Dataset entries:
(* ================================================================== *)
(** * [worker/backend/show_summaries.ts]                               *)
(* ================================================================== *)

Module ShowSummaries.
Import Js Summaries Blobs.

(** [interface EpisodeSummary]. *)
Record EpisodeSummary : Type := {
  ep_hourlyDownloads : Obj Z;
  ep_firstHour : string
}.

(** [interface ShowSummary]; [dimensionDownloads] is optional. *)
Record ShowSummary : Type := {
  showUuid : string;
  period : string;
  hourlyDownloads : Obj Z;
  episodes : Obj EpisodeSummary;
  sources : Obj string;
  dimensionDownloads : option (Obj (Obj Z))
}.

(** ** Typed summaries as JSON-shaped values, and back *)

(** The object literals of the source, property by property. *)
Definition episodeJs (e : EpisodeSummary) : JsValue :=
  JsObject [ ("hourlyDownloads", countsJs (ep_hourlyDownloads e));
             ("firstHour", JsString (ep_firstHour e)) ].

Definition episodesJs (o : Obj EpisodeSummary) : JsValue :=
  JsObject (map (fun kv => (fst kv, episodeJs (snd kv))) o).

Definition dimensionsJs (o : Obj (Obj Z)) : JsValue :=
  JsObject (map (fun kv => (fst kv, countsJs (snd kv))) o).

(** Reading a value at a type fails on any other shape. *)
Definition obind {A B : Type} (o : option A) (f : A -> option B) : option B :=
  match o with
  | Some a => f a
  | None => None
  end.

Fixpoint traverse {A B : Type} (f : A -> option B) (l : list A)
  : option (list B) :=
  match l with
  | [] => Some []
  | a :: l' =>
      obind (f a) (fun b => obind (traverse f l') (fun bs => Some (b :: bs)))
  end.

Definition asNumber (v : JsValue) : option Z :=
  match v with JsNumber z => Some z | _ => None end.

Definition asString (v : JsValue) : option string :=
  match v with JsString s => Some s | _ => None end.
(** [os.path.basename(p)]: it raises for an object that is not a
    string. *)
Definition basename_checks (p : value) : outcome unit :=
  match p with
  | VStr _ => Return tt
  | _ => Raise TypeError
  end.

(** [show_edit_dialog]: the dialog reads the title and the description
    when it is built, and the file name of the voice note when there is
    one; the user may press "Remove Voice Note" (offered when there is
    one) and then either saves a form or cancels. *)
Definition show_edit_dialog (i : nat) (reminder : value)
    (remove_voice : bool) (action : option edit_form) : M unit :=
  _ <- lift (getitem reminder "title");;
  _ <- lift (getitem reminder "description");;
  current_voice <- lift (get_default reminder "voice_note" (VStr ""));;
  (if truthy current_voice then lift (basename_checks current_voice)
   else ret tt);;
  reminder <-
    (if remove_voice && truthy current_voice then
       r <- lift (setitem reminder "voice_note" VNone);;
       modify (set_reminder i r);;
       ret r
     else ret reminder);;
  match action with
  | Some f => show_edit_dialog_save i reminder f
  | None => ret tt
  end.

(** [edit_reminder] once the id of the selected line is known. *)
Definition edit_reminder (reminder_id : Z) (remove_voice : bool)
    (action : option edit_form) : M unit :=
  try_except_pass (
    rs <- gets reminders;;
    items <- lift (py_iter rs);;
    found <- lift (find_by_id reminder_id 0 items);;
    match found with
    | Some (i, reminder) =>
        if truthy reminder then show_edit_dialog i reminder remove_voice action
        else ret tt
    | None => ret tt
    end).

■ THE TASK ■
Take the entries above and return only the lines from the one with "sources : Obj string;" to the one with "(if remove_voice &&", both included, unchanged.

■ COMPLETED TASK ■
  sources : Obj string;
  dimensionDownloads : option (Obj (Obj Z))
}.

(** ** Typed summaries as JSON-shaped values, and back *)

(** The object literals of the source, property by property. *)
Definition episodeJs (e : EpisodeSummary) : JsValue :=
  JsObject [ ("hourlyDownloads", countsJs (ep_hourlyDownloads e));
             ("firstHour", JsString (ep_firstHour e)) ].

Definition episodesJs (o : Obj EpisodeSummary) : JsValue :=
  JsObject (map (fun kv => (fst kv, episodeJs (snd kv))) o).

Definition dimensionsJs (o : Obj (Obj Z)) : JsValue :=
  JsObject (map (fun kv => (fst kv, countsJs (snd kv))) o).

(** Reading a value at a type fails on any other shape. *)
Definition obind {A B : Type} (o : option A) (f : A -> option B) : option B :=
  match o with
  | Some a => f a
  | None => None
  end.

Fixpoint traverse {A B : Type} (f : A -> option B) (l : list A)
  : option (list B) :=
  match l with
  | [] => Some []
  | a :: l' =>
      obind (f a) (fun b => obind (traverse f l') (fun bs => Some (b :: bs)))
  end.

Definition asNumber (v : JsValue) : option Z :=
  match v with JsNumber z => Some z | _ => None end.

Definition asString (v : JsValue) : option string :=
  match v with JsString s => Some s | _ => None end.
(** [os.path.basename(p)]: it raises for an object that is not a
    string. *)
Definition basename_checks (p : value) : outcome unit :=
  match p with
  | VStr _ => Return tt
  | _ => Raise TypeError
  end.

(** [show_edit_dialog]: the dialog reads the title and the description
    when it is built, and the file name of the voice note when there is
    one; the user may press "Remove Voice Note" (offered when there is
    one) and then either saves a form or cancels. *)
Definition show_edit_dialog (i : nat) (reminder : value)
    (remove_voice : bool) (action : option edit_form) : M unit :=
  _ <- lift (getitem reminder "title");;
  _ <- lift (getitem reminder "description");;
  current_voice <- lift (get_default reminder "voice_note" (VStr ""));;
  (if truthy current_voice then lift (basename_checks current_voice)
   else ret tt);;
  reminder <-
    (if remove_voice && truthy current_voice then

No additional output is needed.